(Saved entries)
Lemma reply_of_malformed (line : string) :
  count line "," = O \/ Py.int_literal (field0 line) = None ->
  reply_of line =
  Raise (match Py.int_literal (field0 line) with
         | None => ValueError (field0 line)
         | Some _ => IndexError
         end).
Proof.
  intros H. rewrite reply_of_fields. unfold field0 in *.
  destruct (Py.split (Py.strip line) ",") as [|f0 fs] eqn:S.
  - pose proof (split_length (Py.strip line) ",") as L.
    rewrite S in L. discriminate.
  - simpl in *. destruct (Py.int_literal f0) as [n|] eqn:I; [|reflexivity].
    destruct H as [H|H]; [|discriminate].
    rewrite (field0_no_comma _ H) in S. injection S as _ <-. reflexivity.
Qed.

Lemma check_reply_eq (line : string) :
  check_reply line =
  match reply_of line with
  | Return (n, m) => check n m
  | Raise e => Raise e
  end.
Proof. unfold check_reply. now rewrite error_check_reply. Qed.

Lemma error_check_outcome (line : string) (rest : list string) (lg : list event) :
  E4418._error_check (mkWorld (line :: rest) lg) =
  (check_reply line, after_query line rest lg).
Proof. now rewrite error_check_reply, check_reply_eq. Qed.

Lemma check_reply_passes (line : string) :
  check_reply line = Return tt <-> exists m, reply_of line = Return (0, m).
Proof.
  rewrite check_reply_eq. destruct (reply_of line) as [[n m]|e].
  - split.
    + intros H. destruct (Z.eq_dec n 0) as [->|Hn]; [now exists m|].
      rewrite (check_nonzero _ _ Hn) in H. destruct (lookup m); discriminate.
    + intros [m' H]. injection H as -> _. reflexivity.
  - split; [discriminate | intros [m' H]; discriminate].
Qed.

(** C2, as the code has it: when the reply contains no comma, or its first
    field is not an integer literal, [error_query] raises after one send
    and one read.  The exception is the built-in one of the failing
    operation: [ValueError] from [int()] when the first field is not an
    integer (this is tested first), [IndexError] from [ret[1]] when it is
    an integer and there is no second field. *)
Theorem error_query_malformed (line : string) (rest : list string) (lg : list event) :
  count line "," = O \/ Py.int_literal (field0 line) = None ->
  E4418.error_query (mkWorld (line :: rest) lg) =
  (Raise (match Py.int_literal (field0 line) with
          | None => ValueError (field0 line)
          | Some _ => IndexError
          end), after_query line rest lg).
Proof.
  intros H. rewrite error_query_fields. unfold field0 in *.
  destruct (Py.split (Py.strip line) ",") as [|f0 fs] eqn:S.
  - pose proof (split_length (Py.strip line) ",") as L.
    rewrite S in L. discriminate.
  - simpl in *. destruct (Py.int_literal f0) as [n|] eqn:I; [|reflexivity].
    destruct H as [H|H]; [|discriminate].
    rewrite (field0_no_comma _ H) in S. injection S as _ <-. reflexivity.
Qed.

* * *

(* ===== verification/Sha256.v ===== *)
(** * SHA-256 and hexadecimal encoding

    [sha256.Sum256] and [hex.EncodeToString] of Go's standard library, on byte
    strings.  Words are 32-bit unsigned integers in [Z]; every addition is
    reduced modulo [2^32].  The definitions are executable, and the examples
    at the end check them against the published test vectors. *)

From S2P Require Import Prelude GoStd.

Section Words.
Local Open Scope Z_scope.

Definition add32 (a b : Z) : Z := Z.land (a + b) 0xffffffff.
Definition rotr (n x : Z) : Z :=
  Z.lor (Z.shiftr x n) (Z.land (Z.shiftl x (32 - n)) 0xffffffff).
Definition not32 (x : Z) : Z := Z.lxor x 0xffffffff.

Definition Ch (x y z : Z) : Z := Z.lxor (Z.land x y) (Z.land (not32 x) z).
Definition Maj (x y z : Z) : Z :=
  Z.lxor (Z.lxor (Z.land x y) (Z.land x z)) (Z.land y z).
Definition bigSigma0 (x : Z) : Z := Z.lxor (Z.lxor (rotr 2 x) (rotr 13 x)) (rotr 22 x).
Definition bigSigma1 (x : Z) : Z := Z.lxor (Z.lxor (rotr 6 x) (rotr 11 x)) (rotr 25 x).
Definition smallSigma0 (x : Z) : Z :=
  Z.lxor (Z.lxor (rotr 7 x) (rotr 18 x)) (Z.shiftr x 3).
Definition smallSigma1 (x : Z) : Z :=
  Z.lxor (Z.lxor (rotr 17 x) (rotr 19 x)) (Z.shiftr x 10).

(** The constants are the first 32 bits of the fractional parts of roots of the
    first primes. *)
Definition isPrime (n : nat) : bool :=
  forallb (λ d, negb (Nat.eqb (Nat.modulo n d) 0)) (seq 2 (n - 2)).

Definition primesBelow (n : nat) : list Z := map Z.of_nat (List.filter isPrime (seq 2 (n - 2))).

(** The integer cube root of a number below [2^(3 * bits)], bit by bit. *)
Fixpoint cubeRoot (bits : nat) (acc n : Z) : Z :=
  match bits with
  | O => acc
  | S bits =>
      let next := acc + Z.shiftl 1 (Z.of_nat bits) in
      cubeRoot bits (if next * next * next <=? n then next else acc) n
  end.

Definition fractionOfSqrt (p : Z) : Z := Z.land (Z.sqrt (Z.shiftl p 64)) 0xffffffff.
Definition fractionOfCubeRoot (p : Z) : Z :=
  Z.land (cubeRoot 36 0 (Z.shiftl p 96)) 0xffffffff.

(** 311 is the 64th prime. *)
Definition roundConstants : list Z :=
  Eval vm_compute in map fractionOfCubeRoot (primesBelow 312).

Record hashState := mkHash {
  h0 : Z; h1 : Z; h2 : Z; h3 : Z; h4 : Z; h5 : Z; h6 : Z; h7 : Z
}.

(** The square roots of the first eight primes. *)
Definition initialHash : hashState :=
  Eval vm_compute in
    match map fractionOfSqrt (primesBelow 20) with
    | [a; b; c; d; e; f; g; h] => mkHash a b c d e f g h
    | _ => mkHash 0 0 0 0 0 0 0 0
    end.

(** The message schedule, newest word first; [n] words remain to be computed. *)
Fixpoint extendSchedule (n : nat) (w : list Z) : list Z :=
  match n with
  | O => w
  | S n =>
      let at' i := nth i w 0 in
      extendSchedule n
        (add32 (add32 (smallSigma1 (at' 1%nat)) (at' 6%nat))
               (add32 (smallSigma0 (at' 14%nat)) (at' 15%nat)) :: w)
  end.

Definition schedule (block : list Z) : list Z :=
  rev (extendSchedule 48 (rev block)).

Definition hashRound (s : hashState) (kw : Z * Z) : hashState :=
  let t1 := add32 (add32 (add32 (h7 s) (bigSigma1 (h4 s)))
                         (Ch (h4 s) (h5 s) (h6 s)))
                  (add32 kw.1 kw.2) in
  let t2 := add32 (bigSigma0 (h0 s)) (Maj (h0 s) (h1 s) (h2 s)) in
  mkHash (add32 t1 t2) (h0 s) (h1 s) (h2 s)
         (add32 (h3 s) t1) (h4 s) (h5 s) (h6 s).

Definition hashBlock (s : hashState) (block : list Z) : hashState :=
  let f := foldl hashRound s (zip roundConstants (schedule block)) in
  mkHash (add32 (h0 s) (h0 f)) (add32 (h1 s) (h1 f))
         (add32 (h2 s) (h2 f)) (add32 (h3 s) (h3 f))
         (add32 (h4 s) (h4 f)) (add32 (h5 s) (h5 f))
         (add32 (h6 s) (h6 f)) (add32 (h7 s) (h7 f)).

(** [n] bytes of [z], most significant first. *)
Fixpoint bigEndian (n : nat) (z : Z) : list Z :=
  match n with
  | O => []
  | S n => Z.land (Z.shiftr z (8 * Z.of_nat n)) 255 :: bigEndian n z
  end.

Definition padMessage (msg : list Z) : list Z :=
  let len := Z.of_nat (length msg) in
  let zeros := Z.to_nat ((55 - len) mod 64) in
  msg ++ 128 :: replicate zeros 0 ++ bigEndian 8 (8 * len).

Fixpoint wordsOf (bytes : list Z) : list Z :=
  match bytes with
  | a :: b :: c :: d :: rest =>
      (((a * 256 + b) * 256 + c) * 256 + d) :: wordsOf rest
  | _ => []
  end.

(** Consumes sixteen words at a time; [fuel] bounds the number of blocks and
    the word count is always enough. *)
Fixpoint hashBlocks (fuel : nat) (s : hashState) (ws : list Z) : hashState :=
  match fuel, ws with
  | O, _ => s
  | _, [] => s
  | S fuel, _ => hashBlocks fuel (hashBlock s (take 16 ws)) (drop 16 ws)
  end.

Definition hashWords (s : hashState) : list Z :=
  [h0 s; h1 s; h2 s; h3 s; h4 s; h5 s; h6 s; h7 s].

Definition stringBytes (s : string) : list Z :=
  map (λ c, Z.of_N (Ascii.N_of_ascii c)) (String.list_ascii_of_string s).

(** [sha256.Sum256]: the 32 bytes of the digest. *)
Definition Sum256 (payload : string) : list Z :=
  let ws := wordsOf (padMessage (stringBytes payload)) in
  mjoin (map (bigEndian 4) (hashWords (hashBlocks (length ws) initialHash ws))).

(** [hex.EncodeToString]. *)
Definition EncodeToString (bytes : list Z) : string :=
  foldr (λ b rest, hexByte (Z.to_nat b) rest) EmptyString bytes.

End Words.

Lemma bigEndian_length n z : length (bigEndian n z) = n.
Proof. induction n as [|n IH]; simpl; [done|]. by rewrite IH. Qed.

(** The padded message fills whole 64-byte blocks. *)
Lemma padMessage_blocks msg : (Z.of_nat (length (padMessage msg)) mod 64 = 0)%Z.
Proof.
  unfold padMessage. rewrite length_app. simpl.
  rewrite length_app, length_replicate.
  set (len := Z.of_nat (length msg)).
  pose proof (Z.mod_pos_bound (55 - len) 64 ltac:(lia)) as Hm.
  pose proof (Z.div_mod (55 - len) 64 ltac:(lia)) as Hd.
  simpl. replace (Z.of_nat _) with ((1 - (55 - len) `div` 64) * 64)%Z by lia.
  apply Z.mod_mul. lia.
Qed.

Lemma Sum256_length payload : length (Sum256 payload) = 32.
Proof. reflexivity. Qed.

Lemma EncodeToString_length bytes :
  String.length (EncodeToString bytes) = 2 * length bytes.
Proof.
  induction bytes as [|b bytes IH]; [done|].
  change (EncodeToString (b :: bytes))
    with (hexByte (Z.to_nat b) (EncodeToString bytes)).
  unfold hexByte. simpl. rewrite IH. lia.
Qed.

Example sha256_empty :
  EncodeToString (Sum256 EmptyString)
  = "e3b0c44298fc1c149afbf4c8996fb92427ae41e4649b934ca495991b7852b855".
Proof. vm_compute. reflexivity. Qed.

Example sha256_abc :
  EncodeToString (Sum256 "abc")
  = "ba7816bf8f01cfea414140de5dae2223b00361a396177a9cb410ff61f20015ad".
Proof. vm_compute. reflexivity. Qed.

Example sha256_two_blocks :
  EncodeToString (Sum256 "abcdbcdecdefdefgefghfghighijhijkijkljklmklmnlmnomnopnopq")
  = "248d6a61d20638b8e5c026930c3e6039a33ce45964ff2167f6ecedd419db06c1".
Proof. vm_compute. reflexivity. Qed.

[Prompt]: Give back, exactly as written, the stretch from the line with "Lemma reply_of_malformed (line" through the line with "E4418._error_check (mkWorld (line", and no other lines from the records above.

[Result for this task]:
Lemma reply_of_malformed (line : string) :
  count line "," = O \/ Py.int_literal (field0 line) = None ->
  reply_of line =
  Raise (match Py.int_literal (field0 line) with
         | None => ValueError (field0 line)
         | Some _ => IndexError
         end).
Proof.
  intros H. rewrite reply_of_fields. unfold field0 in *.
  destruct (Py.split (Py.strip line) ",") as [|f0 fs] eqn:S.
  - pose proof (split_length (Py.strip line) ",") as L.
    rewrite S in L. discriminate.
  - simpl in *. destruct (Py.int_literal f0) as [n|] eqn:I; [|reflexivity].
    destruct H as [H|H]; [|discriminate].
    rewrite (field0_no_comma _ H) in S. injection S as _ <-. reflexivity.
Qed.

Lemma check_reply_eq (line : string) :
  check_reply line =
  match reply_of line with
  | Return (n, m) => check n m
  | Raise e => Raise e
  end.
Proof. unfold check_reply. now rewrite error_check_reply. Qed.

Lemma error_check_outcome (line : string) (rest : list string) (lg : list event) :
  E4418._error_check (mkWorld (line :: rest) lg) =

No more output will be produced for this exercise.